No showdown with Djokovic, no happy end of the Grand Slam season, no title win ten years after the last main prize in the Big Apple. “At some point I thought, “It’s good when it’s over,” Federer said, “it’s been extremely hard out there. You sweat and sweat, lose energy, feel like you can’t breathe.” There was also no use in Federer’s extra intensive preparation for possible weather conditions in New York during the Masters tournament in the hot and humid Cincinnati. “According to Federer, the conditions were “enormously difficult”, “my body simply no longer played along.”
Temperatures well above 30 degrees Celsius, plus humidity around 75 percent – this equator weather made it so difficult for Federer that he finally left all his usual strengths. In the end, the Swiss looked like Superman in the open-air sauna without his tonic kryptonite. “Since there has been a roof over the court, there has been virtually no air circulation. The heat just stands,” Federer said, “it’s just brutal.” When asked why he served so badly in this memorable match, the 37-year-old answered dryly: “It was hot.
Federer’s sinister hopes for a title coup in New York, in the late autumn of his career, melted slowly but relentlessly in this oven. With every minute of play the number of his mistakes increased, the first serve left him almost completely. And his usual strength, the gripping attitude at the Big Points, turned into the opposite – the maestro, the rock in the surf, the star with the cool nerves, became a fluttering man.
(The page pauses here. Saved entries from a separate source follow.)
(** The largest sets come first. *)
Lemma drop_order_savings p :
  saving_at (aggregates p) <$> (fst <$> drop_order p) = (fun x => snd x - ClientSet_wire_size Unknown) <$> drop_order p.
Proof.
  rewrite <- list_fmap_compose. apply list_fmap_ext. intros ? [i sz] Hx%list_elem_of_lookup_2.
  unfold drop_order in Hx. rewrite stable_sort_perm in Hx.
  apply elem_of_droppable in Hx as (e & _ & He & _ & ->). rewrite Nat.sub_0_r in He.
  cbn. unfold saving_at. by rewrite He.
Qed.

Lemma drop_order_sorted p :
  StronglySorted (fun a b => b <= a) (saving_at (aggregates p) <$> (fst <$> drop_order p)).
Proof.
  rewrite drop_order_savings. unfold drop_order.
  assert (Hs : StronglySorted (fun a b => (snd b <=? snd a) = true)
    (stable_sort (fun a b => snd b <=? snd a) (droppable 0 (aggregates p)))).
  { apply stable_sort_sorted; [intros a b; rewrite !Z.leb_le; lia|].
    intros a b c. rewrite !Z.leb_le. lia. }
  induction Hs as [|x l _ IH Hx]; cbn; constructor; [done|].
  apply Forall_fmap. eapply Forall_impl; [exact Hx|]. intros y Hy%Z.leb_le. cbn. lia.
Qed.

Lemma savings_nonneg l ix : Forall (Z.le 0) (saving_at l <$> ix).
Proof.
  apply Forall_fmap, Forall_true. intros i. cbn. unfold saving_at.
  destruct (l !! i); [apply saving_nonneg|done].
Qed.

Lemma with_aggregates_size p ix : NoDup ix -> (forall i, i ∈ ix -> (i < length (aggregates p))%nat) ->
  payload_wire_size (with_aggregates p (drop_at ix (aggregates p))) =
  payload_wire_size p - sum_Z (saving_at (aggregates p) <$> ix).
Proof.
  intros Hnd Hin. unfold payload_wire_size. cbn [with_aggregates aggregates orgs aggregate_types
    aggregate_bloom client_bloom schema_bloom]. rewrite drop_at_size by done. lia.
Qed.

Lemma take_elem {A} (x : A) k l : x ∈ take k l -> x ∈ l.
Proof. intros Hx. rewrite <- (take_drop k l). apply elem_of_app. by left. Qed.

Lemma take_NoDup {A} k (l : list A) : NoDup l -> NoDup (take k l).
Proof. rewrite <- (take_drop k l) at 1. by intros [? _]%NoDup_app. Qed.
Two missed set points in set two were followed by a left set point in the tiebreak of the third round at 6:5, and even the last chance to give the whole thing another turn for the better was wasted with the missed 4:2 lead in the fourth act of the drama.
The last tie-break illustrated the maladic condition in which the 37-year-old Swiss was on the home stretch of this match in the last sixteen. All seven points for Millman came from Federer’s slight mistakes, the 20-time Grand Slam champion even served two of his ten double mistakes for 1:3 and 1:4. “If you don’t feel well, everything is out of your game,” Federer said at his nightly press conference. For the first time ever at the US Open and for the second time in his entire Grand Slam career (127-2) he had now lost against a rival who was placed outside the top 50 – against Millman, who five years ago had almost retired from the tennis circus disillusioned and briefly signed on to a financial consulting agency.
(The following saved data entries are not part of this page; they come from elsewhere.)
Definition commit_trim_snapshot m (key : AggregateKey)
    (keep_from_aggregate_version aggregate_version event_seq log_id pos : Z) (path : CachePath) : MemCache V :=
  let s :=
    match snapshots m path !! key with
    | Some s =>
        {| ms_status := ms_status s; ms_log_id := ms_log_id s;
           ms_metablock_absolute_pos := ms_metablock_absolute_pos s;
           ms_event_seq := Z.max (ms_event_seq s) event_seq;
           ms_aggregate_version := Z.max (ms_aggregate_version s) aggregate_version;
           ms_min_aggregate_version := Z.max (ms_min_aggregate_version s) keep_from_aggregate_version;
           ms_allow_recreate := ms_allow_recreate s;
           ms_allow_sequence_continuation := ms_allow_sequence_continuation s |}
    | None => snapshot_found log_id pos event_seq aggregate_version keep_from_aggregate_version
    end in
  set_snapshots m path (<[key := s]> (snapshots m path)).

(** The snapshot of one entry of the queue positions. *)
Definition queue_snapshot (s : option MemSnapshotAggregate) (q : QueueAggregatePositions) : MemSnapshotAggregate :=
  let fresh := {| ms_status := Found; ms_log_id := q_log_id q; ms_metablock_absolute_pos := q_metablock_absolute_pos q;
                  ms_event_seq := q_event_seq q; ms_aggregate_version := q_aggregate_version q;
                  ms_min_aggregate_version := q_min_aggregate_version q; ms_allow_recreate := false;
                  ms_allow_sequence_continuation := false |} in
  match s with
  | Some s =>
      if bool_decide (ms_status s = NotFound) then fresh
      else {| ms_status := Found; ms_log_id := q_log_id q; ms_metablock_absolute_pos := q_metablock_absolute_pos q;
              ms_event_seq := Z.max (ms_event_seq s) (q_event_seq q);
              ms_aggregate_version := Z.max (ms_aggregate_version s) (q_aggregate_version q);
              ms_min_aggregate_version := ms_min_aggregate_version s;
              ms_allow_recreate := ms_allow_recreate s;
              ms_allow_sequence_continuation := ms_allow_sequence_continuation s |}
  | None => fresh
  end.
Before the grass season, Grand Master Federer generously invited the Aussie, a man from the middle class of the tour, to a training week in Switzerland. “We were looking for someone who could work hard. And he’s looking for a spot after retiring at the French Open,” said Federer. Well, a good three months later, the hired sparring partner beat the star – and not entirely without a good bit of embarrassment. “I’m almost a little ashamed that I hit him the day he didn’t feel so good,” Millman said, “he’s still my hero to look up to.”